A copy is needed of each line in the records that has the word "isnull".
-=-=-=-=-
(** * Financial data warehouse: the ingestion pipeline

    A shallow embedding of [scripts/ingest_financial_data.py]
    (class [FinancialDataPipeline]) and the properties of its control flow:
    the static company catalog, the quote fetch loop, the validator, the
    loader and the pipeline runner.

    The program talks to three external collaborators: the clock
    ([datetime.utcnow]), the market-data HTTP API ([requests.get]) and the
    warehouse SDK ([snowflake.connector.connect], [write_pandas],
    [close]).  They are modelled by an oracle record [World]; every
    statement below is quantified over all worlds.  Effects are threaded
    through a state-and-exception monad [M]: a computation either returns
    a value or raises a Python exception, and in both cases yields the
    updated state (what was logged, requested and written so far). *)

From Stdlib Require Import ZArith Ascii String.
From stdpp Require Import gmap strings list.

Open Scope list_scope.


(** ** Python exceptions (all of them subclasses of [Exception]) *)

Inductive exn : Type :=
  | RequestException      (* requests: connection error, timeout, ... *)
  | JSONDecodeError       (* response.json() on a body that is not JSON *)
  | KeyError (key : string)
  | TypeError
  | ValueError
  | AttributeError
  | OverflowError
  | DatabaseError (code : Z).   (* raised by the warehouse SDK *)

Inductive result (A : Type) : Type :=
  | Ok (a : A)
  | Raise (e : exn).
Arguments Ok {A} a.
Arguments Raise {A} e.

(** ** Python numbers

    [float] values and the conversions [float(x)] and [int(x)] of strings
    are Python built-ins; the program's control flow depends only on
    whether a conversion succeeds.  They are an interface. *)

Class PyNumeric : Type := {
  pyfloat : Type;
  float_of_str : string -> option pyfloat;   (* float("1.5"); None: ValueError *)
  float_of_int : Z -> option pyfloat;        (* float(10); None: OverflowError *)
  int_of_str : string -> option Z;           (* int("42"); None: ValueError *)
  int_of_float : pyfloat -> option Z;        (* int(1.5); None: nan or inf *)
  float_lit : Z -> Z -> pyfloat;             (* the literal m * 10^e, as 148.5 *)
  is_nan : pyfloat -> bool
}.

(** ** Strings *)

Definition ascii_upper (c : ascii) : ascii :=
  let n := nat_of_ascii c in
  if (97 <=? n)%nat && (n <=? 122)%nat then ascii_of_nat (n - 32) else c.

(** [str.upper()], on ASCII strings. *)
Fixpoint upper (s : string) : string :=
  match s with
  | EmptyString => EmptyString
  | String c s' => String (ascii_upper c) (upper s')
  end.

(** [sub in s] for two strings. *)
Fixpoint is_substring (sub s : string) : bool :=
  String.prefix sub s ||
  match s with
  | EmptyString => false
  | String _ s' => is_substring sub s'
  end.

(** ISO dates [YYYY-MM-DD] are ordered chronologically by the
    lexicographic order of strings. *)
Definition date_leb (d1 d2 : string) : bool := String.leb d1 d2.

Section Model.

Context `{Num : PyNumeric}.

(** ** JSON values, as [response.json()] returns them.  A [dict] keeps
    its insertion order: it is an association list. *)

#[local] Unset Elimination Schemes.
Inductive json : Type :=
  | JNull
  | JBool (b : bool)
  | JInt (z : Z)
  | JFloat (f : pyfloat)
  | JStr (s : string)
  | JArr (l : list json)
  | JObj (kvs : list (string * json)).
#[local] Set Elimination Schemes.

Fixpoint assoc (k : string) (kvs : list (string * json)) : option json :=
  match kvs with
  | [] => None
  | (k', v) :: rest => if String.eqb k k' then Some v else assoc k rest
  end.

Definition is_str (k : string) (v : json) : bool :=
  match v with
  | JStr s => String.eqb k s
  | _ => false
  end.

(** ** Records and data frames *)

Record Company : Type := {
  c_ticker : string;
  c_name : string;
  c_sector : string
}.

Record QuoteRecord : Type := {
  q_ticker : string;
  q_date : string;
  q_open_price : pyfloat;
  q_close_price : pyfloat;
  q_high_price : pyfloat;
  q_low_price : pyfloat;
  q_volume : Z;
  q_ingested_at : Z
}.

Inductive cell : Type :=
  | CNull
  | CStr (s : string)
  | CInt (z : Z)
  | CFloat (f : pyfloat)
  | CTime (t : Z).

(** [pandas.isnull] on one cell: [None] and [NaN] are null. *)
Definition isnull (c : cell) : bool :=
  match c with
  | CNull => true
  | CFloat f => is_nan f
  | _ => false
  end.

Record DataFrame : Type := {
  columns : list string;
  rows : list (list cell)
}.

(** [pd.DataFrame()] *)
Definition empty_frame : DataFrame := {| columns := []; rows := [] |}.

(** [df.empty]: some axis has length 0. *)
Definition df_empty (df : DataFrame) : bool :=
  (length (columns df) =? 0)%nat || (length (rows df) =? 0)%nat.

(** [df.isnull().sum()]: per column, the number of null cells. *)
Definition null_count (df : DataFrame) (j : nat) : nat :=
  length (List.filter (fun r => match r !! j with
                                | Some c => isnull c
                                | None => false
                                end) (rows df)).

Definition null_counts (df : DataFrame) : list (string * nat) :=
  imap (fun j col => (col, null_count df j)) (columns df).

Definition null_total (df : DataFrame) : nat :=
  list_sum (map snd (null_counts df)).

Definition quote_columns : list string :=
  ["ticker"; "date"; "open_price"; "close_price"; "high_price";
   "low_price"; "volume"; "ingested_at"].

Definition quote_row (q : QuoteRecord) : list cell :=
  [CStr (q_ticker q); CStr (q_date q); CFloat (q_open_price q);
   CFloat (q_close_price q); CFloat (q_high_price q);
   CFloat (q_low_price q); CInt (q_volume q); CTime (q_ingested_at q)].

(** [pd.DataFrame(data)] for a list of quote dicts. *)
Definition quotes_frame (data : list QuoteRecord) : DataFrame :=
  {| columns := quote_columns; rows := map quote_row data |}.

(** ** The outside world *)

Inductive http_outcome : Type :=
  | HttpRaise (e : exn)                          (* requests.get raises *)
  | HttpResponse (status_code : Z) (body : option json).
      (* body = None: response.json() raises *)

Record World : Type := {
  clock : nat -> Z;                      (* n-th reading of utcnow() *)
  http : nat -> string -> http_outcome;  (* n-th GET, for a symbol *)
  connect_error : option exn;            (* snowflake.connector.connect *)
  use_schema_error : option exn;         (* cursor.execute("USE SCHEMA ..") *)
  write_error : nat -> option exn        (* n-th call of write_pandas *)
}.

Inductive level : Type := INFO | WARNING | ERROR.

(** One constructor per log call of the source, with the values its
    f-string formats. *)
Inductive message : Type :=
  | MsgRule
  | MsgStarting
  | MsgCompleted
  | MsgConnected
  | MsgConnectionFailed (e : exn)
  | MsgFetching
  | MsgFetched (n : nat) (ticker : string)
  | MsgNoData (ticker : string) (note : json)
  | MsgFetchFailed (ticker : string) (status_code : Z)
  | MsgFetchError (e : exn)
  | MsgCreatingDimension
  | MsgValidating (table_name : string)
  | MsgEmptyFrame (table_name : string)
  | MsgNulls (table_name : string) (nulls : list (string * nat))
  | MsgValidationPassed (table_name : string) (n : nat)
  | MsgLoading (n : nat) (table_name : string)
  | MsgLoaded (table_name : string)
  | MsgLoadFailed (table_name : string) (e : exn)
  | MsgUsingMock
  | MsgPipelineFailed (e : exn).

Inductive event : Type :=
  | EvLog (lvl : level) (msg : message)
  | EvConnect
  | EvGet (symbol apikey : string)
  | EvWrite (table_name : string) (df : DataFrame)
            (auto_create_table overwrite : bool)
  | EvClose.

(** What has happened so far.  [data] is the list object that the local
    variable [data] of [fetch_stock_prices] refers to: it is appended to
    in place, so what was appended before an exception is still there
    after it. *)
Record State : Type := {
  trace : list event;          (* in chronological order *)
  ticks : nat;                 (* clock readings taken *)
  gets : nat;                  (* HTTP requests issued *)
  writes : nat;                (* write_pandas calls issued *)
  tables : gmap string (list (list cell));   (* the warehouse *)
  data : list QuoteRecord
}.

Definition emit (e : event) (s : State) : State :=
  {| trace := trace s ++ [e]; ticks := ticks s; gets := gets s;
     writes := writes s; tables := tables s; data := data s |}.

Definition set_data (d : list QuoteRecord) (s : State) : State :=
  {| trace := trace s; ticks := ticks s; gets := gets s;
     writes := writes s; tables := tables s; data := d |}.

Definition set_tables (t : gmap string (list (list cell))) (s : State)
  : State :=
  {| trace := trace s; ticks := ticks s; gets := gets s;
     writes := writes s; tables := t; data := data s |}.

Definition next_tick (s : State) : State :=
  {| trace := trace s; ticks := S (ticks s); gets := gets s;
     writes := writes s; tables := tables s; data := data s |}.

Definition next_get (s : State) : State :=
  {| trace := trace s; ticks := ticks s; gets := S (gets s);
     writes := writes s; tables := tables s; data := data s |}.

Definition next_write (s : State) : State :=
  {| trace := trace s; ticks := ticks s; gets := gets s;
     writes := S (writes s); tables := tables s; data := data s |}.

(** ** The monad *)

Definition M (A : Type) : Type := State -> result A * State.

Definition ret {A} (a : A) : M A := fun s => (Ok a, s).

Definition raise {A} (e : exn) : M A := fun s => (Raise e, s).

Definition bind {A B} (c : M A) (k : A -> M B) : M B :=
  fun s => match c s with
           | (Ok a, s') => k a s'
           | (Raise e, s') => (Raise e, s')
           end.

(** [try: c except Exception as e: h e] *)
Definition try_except {A} (c : M A) (h : exn -> M A) : M A :=
  fun s => match c s with
           | (Ok a, s') => (Ok a, s')
           | (Raise e, s') => h e s'
           end.

(** [try: c finally: f] *)
Definition try_finally {A} (c : M A) (f : M unit) : M A :=
  fun s => match c s with
           | (r, s') => match f s' with
                        | (Ok _, s'') => (r, s'')
                        | (Raise e, s'') => (Raise e, s'')
                        end
           end.

Fixpoint for_each {A} (l : list A) (body : A -> M unit) : M unit :=
  match l with
  | [] => ret tt
  | x :: l' => bind (body x) (fun _ => for_each l' body)
  end.

End Model.

Arguments World {Num}.
Arguments State {Num}.
Arguments M {Num} A.

Notation "'let!' x ':=' c 'in' k" := (bind c (fun x => k))
  (at level 10, x name, c at level 100, k at level 200).
Notation "c '>>;' k" := (bind c (fun _ => k))
  (at level 100, k at level 200, right associativity).

(** ** The program *)

Section Program.

Context `{Num : PyNumeric} (W : World).

(** *** Effects *)

(** [logger.info], [logger.warning], [logger.error] *)
Definition log (lvl : level) (msg : message) : M unit :=
  fun s => (Ok tt, emit (EvLog lvl msg) s).

(** [datetime.utcnow()] *)
Definition utcnow : M Z :=
  fun s => (Ok (clock W (ticks s)), next_tick s).

(** [requests.get(url, params=params, timeout=10)] *)
Definition requests_get (symbol apikey : string) : M (Z * option json) :=
  fun s =>
    let s' := next_get (emit (EvGet symbol apikey) s) in
    match http W (gets s) symbol with
    | HttpRaise e => (Raise e, s')
    | HttpResponse status_code body => (Ok (status_code, body), s')
    end.

(** [response.json()] *)
Definition response_json (response : Z * option json) : M json :=
  fun s => match snd response with
           | Some j => (Ok j, s)
           | None => (Raise JSONDecodeError, s)
           end.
-=-=-=-=-
> _Solution to this exercise_:
(** [pandas.isnull] on one cell: [None] and [NaN] are null. *)
Definition isnull (c : cell) : bool :=
(** [df.isnull().sum()]: per column, the number of null cells. *)
                                | Some c => isnull c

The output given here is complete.